*** Data for the task ***
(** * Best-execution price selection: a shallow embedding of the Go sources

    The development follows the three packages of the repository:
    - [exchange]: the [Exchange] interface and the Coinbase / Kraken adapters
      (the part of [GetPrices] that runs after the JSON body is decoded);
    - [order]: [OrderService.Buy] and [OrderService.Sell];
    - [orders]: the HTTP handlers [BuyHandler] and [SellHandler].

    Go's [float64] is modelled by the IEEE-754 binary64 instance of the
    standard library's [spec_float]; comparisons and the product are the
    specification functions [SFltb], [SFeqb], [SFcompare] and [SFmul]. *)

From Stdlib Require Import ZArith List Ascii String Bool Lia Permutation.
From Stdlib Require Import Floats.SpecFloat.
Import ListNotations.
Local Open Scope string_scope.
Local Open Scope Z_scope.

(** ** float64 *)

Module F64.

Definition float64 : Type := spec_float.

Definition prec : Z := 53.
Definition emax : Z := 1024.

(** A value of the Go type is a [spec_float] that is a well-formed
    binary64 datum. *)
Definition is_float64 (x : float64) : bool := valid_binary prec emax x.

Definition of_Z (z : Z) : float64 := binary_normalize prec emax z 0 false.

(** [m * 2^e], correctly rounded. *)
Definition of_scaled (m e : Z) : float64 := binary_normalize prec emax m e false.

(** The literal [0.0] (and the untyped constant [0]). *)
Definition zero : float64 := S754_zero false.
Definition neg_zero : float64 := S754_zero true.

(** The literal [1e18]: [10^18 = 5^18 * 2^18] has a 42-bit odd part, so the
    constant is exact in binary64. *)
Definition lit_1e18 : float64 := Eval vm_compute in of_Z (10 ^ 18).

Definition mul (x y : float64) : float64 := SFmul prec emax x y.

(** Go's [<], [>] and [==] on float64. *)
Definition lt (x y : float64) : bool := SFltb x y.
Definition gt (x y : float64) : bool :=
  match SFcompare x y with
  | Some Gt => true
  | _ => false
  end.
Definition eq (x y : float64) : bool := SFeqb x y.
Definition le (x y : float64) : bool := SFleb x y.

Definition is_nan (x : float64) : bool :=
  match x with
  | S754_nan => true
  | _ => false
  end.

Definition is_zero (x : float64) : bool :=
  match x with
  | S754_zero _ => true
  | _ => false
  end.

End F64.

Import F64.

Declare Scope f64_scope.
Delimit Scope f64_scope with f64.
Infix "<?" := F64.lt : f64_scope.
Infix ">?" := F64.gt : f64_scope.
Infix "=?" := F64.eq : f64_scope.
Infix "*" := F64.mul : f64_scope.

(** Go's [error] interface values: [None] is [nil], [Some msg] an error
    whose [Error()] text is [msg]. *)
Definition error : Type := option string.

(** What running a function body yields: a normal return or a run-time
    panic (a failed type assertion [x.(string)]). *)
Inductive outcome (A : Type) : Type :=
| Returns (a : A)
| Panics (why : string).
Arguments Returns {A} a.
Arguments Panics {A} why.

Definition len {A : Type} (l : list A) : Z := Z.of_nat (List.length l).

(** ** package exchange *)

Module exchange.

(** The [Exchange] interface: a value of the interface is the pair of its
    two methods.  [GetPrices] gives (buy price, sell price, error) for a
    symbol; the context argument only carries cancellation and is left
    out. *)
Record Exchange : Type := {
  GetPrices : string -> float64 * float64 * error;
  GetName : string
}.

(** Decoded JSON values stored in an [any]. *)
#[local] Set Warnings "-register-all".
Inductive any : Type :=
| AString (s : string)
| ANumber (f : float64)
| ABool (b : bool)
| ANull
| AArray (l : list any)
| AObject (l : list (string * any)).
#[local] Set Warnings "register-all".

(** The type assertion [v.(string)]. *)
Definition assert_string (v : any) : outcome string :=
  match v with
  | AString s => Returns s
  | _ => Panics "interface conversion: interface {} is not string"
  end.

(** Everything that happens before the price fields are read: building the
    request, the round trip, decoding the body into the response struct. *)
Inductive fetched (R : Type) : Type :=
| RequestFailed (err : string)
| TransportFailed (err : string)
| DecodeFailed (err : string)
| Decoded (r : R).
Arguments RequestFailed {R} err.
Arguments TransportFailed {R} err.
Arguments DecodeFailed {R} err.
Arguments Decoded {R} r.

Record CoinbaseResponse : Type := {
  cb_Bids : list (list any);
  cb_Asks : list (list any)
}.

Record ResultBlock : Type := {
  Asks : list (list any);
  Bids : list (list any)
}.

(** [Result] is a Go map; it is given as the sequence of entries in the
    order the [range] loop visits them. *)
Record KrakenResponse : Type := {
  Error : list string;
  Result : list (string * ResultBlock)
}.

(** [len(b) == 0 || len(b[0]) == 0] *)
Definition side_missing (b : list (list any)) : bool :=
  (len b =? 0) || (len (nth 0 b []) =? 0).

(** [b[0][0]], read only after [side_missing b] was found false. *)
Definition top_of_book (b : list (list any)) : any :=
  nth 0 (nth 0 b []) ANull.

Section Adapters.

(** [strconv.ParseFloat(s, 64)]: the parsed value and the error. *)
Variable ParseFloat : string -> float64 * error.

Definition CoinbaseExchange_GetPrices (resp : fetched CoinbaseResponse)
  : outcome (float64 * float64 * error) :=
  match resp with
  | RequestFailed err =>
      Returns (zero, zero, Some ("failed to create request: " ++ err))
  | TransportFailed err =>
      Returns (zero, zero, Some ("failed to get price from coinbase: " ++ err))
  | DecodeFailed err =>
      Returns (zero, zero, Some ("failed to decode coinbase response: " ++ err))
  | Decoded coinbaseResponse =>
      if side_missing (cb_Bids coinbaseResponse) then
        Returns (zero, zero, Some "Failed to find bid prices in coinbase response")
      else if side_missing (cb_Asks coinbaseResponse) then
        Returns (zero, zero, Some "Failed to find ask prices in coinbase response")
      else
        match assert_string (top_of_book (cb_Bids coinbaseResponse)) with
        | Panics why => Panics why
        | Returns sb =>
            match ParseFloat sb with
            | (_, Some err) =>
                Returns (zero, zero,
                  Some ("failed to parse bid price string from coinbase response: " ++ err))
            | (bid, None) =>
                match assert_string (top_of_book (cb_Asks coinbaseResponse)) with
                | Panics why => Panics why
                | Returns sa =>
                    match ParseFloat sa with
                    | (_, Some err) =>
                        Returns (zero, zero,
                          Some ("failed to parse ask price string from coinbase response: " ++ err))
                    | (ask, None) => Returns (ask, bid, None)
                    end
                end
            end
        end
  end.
***
*** Data for the task ***
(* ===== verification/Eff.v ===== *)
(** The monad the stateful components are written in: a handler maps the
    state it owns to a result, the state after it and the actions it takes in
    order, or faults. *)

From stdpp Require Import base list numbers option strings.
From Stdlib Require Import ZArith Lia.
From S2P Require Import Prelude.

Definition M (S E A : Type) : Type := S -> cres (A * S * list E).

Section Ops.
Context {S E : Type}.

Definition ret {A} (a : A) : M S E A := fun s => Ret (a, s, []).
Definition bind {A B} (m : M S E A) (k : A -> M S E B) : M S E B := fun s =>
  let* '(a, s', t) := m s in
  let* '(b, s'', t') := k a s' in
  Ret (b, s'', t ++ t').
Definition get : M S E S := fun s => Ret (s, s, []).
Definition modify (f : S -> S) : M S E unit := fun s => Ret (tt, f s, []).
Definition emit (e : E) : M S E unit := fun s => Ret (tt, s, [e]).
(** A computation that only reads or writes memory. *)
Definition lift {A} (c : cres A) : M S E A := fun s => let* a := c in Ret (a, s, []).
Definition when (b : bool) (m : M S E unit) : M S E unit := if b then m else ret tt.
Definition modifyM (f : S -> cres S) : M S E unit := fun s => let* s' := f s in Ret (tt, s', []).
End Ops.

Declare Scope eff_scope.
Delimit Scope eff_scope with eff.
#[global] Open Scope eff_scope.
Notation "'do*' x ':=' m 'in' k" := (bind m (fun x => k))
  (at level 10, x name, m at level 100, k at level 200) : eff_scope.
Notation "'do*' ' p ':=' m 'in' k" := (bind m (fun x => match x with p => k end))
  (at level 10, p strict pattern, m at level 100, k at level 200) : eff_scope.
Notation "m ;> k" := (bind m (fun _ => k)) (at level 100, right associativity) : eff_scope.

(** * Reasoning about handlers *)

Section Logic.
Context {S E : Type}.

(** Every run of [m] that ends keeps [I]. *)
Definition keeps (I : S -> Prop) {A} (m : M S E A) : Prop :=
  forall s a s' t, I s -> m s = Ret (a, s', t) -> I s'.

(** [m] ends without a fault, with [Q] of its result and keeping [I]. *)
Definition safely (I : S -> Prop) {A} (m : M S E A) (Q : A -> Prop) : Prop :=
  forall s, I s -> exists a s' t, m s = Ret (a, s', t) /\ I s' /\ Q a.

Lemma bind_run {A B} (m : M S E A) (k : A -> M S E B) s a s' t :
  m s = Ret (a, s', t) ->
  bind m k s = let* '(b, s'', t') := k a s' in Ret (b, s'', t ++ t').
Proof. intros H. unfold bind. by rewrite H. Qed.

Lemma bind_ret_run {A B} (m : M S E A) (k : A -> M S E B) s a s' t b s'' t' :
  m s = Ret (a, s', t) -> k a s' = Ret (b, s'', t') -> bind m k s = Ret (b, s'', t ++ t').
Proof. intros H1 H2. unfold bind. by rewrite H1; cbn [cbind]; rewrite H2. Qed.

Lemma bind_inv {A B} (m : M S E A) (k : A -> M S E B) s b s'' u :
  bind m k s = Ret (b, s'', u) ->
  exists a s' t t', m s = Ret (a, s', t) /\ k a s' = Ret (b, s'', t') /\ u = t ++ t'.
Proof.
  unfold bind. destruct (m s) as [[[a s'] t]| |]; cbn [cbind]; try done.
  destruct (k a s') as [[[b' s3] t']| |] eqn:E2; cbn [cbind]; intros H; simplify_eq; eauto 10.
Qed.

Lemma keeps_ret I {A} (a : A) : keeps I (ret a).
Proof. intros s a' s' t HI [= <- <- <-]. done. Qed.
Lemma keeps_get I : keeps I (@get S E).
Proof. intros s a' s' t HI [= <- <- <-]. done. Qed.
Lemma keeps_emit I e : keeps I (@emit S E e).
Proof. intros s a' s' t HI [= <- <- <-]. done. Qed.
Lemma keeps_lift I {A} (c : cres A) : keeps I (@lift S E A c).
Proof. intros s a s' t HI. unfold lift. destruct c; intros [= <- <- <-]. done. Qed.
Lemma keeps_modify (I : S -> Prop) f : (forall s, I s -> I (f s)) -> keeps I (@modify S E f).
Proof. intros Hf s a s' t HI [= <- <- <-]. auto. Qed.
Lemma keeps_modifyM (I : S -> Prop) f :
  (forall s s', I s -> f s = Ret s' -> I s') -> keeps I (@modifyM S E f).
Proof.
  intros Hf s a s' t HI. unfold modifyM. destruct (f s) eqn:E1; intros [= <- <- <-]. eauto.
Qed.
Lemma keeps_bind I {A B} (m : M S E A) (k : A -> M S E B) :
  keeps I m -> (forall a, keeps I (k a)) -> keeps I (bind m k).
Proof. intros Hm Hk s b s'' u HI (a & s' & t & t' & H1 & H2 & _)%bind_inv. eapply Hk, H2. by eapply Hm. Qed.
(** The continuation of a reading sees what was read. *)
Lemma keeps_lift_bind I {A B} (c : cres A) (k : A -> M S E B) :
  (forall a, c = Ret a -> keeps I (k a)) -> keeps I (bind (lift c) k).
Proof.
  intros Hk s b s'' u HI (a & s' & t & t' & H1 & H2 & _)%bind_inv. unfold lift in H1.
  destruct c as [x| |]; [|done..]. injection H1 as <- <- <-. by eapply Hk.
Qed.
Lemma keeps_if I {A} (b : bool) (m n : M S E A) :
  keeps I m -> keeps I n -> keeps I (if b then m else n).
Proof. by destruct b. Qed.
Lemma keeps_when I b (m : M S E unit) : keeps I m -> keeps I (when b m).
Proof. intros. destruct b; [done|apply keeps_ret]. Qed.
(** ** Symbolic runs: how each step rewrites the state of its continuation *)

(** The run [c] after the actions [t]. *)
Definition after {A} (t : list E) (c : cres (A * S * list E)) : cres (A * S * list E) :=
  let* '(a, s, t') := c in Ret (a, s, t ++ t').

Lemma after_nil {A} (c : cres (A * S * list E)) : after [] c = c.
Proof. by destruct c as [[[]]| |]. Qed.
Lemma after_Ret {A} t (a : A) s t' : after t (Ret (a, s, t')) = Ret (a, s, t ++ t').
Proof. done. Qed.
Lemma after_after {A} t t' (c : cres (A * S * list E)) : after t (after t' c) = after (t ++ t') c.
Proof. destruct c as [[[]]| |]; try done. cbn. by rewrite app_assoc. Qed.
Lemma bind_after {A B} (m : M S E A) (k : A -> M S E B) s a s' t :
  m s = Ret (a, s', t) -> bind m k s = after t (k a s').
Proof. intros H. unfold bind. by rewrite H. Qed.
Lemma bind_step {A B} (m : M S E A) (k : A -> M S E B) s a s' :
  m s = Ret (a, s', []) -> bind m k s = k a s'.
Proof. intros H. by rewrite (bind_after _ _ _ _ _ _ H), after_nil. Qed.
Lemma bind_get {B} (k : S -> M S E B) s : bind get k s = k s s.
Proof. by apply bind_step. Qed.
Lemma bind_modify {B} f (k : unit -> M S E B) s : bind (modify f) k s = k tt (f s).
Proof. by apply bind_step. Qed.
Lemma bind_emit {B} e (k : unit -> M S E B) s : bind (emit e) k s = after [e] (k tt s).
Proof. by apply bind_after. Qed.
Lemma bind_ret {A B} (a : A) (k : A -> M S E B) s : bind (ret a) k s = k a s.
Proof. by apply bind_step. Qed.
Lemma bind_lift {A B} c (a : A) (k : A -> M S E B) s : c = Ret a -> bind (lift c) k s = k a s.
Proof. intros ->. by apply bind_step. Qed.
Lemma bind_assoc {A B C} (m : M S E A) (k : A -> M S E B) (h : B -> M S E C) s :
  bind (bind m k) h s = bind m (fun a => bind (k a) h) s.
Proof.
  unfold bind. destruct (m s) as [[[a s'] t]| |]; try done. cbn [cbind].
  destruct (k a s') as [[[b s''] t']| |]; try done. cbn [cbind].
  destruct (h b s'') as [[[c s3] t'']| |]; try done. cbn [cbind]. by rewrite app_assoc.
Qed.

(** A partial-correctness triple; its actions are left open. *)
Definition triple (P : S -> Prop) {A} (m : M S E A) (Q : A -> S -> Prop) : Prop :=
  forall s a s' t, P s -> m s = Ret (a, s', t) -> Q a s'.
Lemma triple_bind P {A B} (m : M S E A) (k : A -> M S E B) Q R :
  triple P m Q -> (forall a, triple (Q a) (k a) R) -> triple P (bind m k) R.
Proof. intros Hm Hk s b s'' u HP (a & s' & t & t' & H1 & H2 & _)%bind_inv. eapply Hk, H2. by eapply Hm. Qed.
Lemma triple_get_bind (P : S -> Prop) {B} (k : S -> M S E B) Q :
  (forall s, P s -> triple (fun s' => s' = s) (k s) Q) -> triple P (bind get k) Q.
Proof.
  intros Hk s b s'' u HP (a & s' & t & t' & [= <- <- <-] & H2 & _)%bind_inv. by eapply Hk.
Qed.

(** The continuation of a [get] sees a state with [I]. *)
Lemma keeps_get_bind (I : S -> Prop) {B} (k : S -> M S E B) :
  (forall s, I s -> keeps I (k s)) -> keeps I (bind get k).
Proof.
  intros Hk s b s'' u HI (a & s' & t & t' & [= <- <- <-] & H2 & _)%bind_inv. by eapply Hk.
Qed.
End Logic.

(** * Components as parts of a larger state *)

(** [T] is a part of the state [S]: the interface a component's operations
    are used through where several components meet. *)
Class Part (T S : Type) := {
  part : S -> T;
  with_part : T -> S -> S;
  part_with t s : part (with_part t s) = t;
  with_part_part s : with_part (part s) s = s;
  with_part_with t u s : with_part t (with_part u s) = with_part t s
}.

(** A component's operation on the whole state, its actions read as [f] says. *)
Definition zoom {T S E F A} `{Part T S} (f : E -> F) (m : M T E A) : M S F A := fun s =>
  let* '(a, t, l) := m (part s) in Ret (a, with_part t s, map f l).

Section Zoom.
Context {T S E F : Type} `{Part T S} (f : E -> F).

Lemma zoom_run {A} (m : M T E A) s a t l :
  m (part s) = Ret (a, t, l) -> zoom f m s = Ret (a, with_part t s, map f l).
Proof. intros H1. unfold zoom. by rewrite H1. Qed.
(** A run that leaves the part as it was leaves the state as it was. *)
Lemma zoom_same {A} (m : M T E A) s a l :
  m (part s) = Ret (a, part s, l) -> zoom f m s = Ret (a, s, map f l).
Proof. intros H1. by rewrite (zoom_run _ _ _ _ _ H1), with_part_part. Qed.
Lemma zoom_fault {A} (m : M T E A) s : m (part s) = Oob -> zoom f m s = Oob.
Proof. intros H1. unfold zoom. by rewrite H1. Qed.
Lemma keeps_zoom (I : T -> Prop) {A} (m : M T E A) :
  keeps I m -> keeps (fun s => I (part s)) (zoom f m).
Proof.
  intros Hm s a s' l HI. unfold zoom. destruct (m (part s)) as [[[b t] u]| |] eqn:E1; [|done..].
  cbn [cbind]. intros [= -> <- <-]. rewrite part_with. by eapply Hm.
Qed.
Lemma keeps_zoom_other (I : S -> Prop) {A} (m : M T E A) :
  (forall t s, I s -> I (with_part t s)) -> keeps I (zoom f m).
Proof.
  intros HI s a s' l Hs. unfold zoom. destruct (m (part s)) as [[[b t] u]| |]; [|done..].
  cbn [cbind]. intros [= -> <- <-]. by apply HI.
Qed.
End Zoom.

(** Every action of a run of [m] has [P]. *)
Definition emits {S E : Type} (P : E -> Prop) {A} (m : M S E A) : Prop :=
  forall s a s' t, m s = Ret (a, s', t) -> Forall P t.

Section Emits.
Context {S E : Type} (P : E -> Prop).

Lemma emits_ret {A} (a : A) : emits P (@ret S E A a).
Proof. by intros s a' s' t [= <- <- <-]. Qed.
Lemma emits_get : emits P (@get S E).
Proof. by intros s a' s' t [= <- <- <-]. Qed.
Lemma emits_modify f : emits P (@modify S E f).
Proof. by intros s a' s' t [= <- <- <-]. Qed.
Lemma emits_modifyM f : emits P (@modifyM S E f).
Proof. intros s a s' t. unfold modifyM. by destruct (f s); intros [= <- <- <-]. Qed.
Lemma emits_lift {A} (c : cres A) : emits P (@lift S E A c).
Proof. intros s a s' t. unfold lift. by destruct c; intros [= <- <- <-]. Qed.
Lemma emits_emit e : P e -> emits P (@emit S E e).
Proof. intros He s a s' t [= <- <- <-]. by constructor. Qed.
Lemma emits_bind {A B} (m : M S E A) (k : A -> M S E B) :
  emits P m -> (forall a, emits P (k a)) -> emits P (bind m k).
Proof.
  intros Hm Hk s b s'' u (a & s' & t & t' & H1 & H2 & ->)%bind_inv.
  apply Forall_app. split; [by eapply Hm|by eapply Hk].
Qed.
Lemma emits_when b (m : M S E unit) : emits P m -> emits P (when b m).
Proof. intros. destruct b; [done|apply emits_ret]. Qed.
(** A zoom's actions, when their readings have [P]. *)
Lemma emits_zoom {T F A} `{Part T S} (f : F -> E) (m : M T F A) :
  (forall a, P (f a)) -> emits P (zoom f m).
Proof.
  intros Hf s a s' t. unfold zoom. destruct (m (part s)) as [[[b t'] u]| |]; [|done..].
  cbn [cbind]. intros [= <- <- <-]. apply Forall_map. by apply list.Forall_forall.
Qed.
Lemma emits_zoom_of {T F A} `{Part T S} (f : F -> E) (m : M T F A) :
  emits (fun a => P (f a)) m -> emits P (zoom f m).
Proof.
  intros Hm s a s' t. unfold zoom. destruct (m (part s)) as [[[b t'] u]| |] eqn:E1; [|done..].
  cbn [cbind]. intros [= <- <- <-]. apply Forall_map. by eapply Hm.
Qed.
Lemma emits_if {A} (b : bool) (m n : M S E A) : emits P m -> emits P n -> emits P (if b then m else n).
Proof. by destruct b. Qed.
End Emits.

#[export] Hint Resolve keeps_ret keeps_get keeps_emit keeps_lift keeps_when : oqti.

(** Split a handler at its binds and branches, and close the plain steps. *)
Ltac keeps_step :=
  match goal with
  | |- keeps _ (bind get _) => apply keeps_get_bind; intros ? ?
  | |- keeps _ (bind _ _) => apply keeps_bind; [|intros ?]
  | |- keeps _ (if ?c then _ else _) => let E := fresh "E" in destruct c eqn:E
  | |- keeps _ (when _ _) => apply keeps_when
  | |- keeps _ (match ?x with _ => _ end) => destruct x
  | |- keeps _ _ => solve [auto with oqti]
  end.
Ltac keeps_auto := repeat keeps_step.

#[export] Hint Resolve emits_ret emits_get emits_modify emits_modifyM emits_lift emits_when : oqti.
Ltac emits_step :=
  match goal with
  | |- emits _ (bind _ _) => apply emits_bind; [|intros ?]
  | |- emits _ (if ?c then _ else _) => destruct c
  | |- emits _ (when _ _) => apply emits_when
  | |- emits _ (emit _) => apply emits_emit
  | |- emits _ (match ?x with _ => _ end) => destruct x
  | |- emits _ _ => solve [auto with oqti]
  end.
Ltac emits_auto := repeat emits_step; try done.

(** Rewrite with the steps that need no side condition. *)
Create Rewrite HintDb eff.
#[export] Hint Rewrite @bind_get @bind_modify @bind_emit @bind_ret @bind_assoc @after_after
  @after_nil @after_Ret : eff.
***
▶ [Exercise description]
Taking the entries above, restate exactly those lines that fall between the line with "TransportFailed err =>" and the line with "if side_missing (cb_Bids", keeping both of those lines too.

▶ [Answer to the exercise]
  | TransportFailed err =>
      Returns (zero, zero, Some ("failed to get price from coinbase: " ++ err))
  | DecodeFailed err =>
      Returns (zero, zero, Some ("failed to decode coinbase response: " ++ err))
  | Decoded coinbaseResponse =>
      if side_missing (cb_Bids coinbaseResponse) then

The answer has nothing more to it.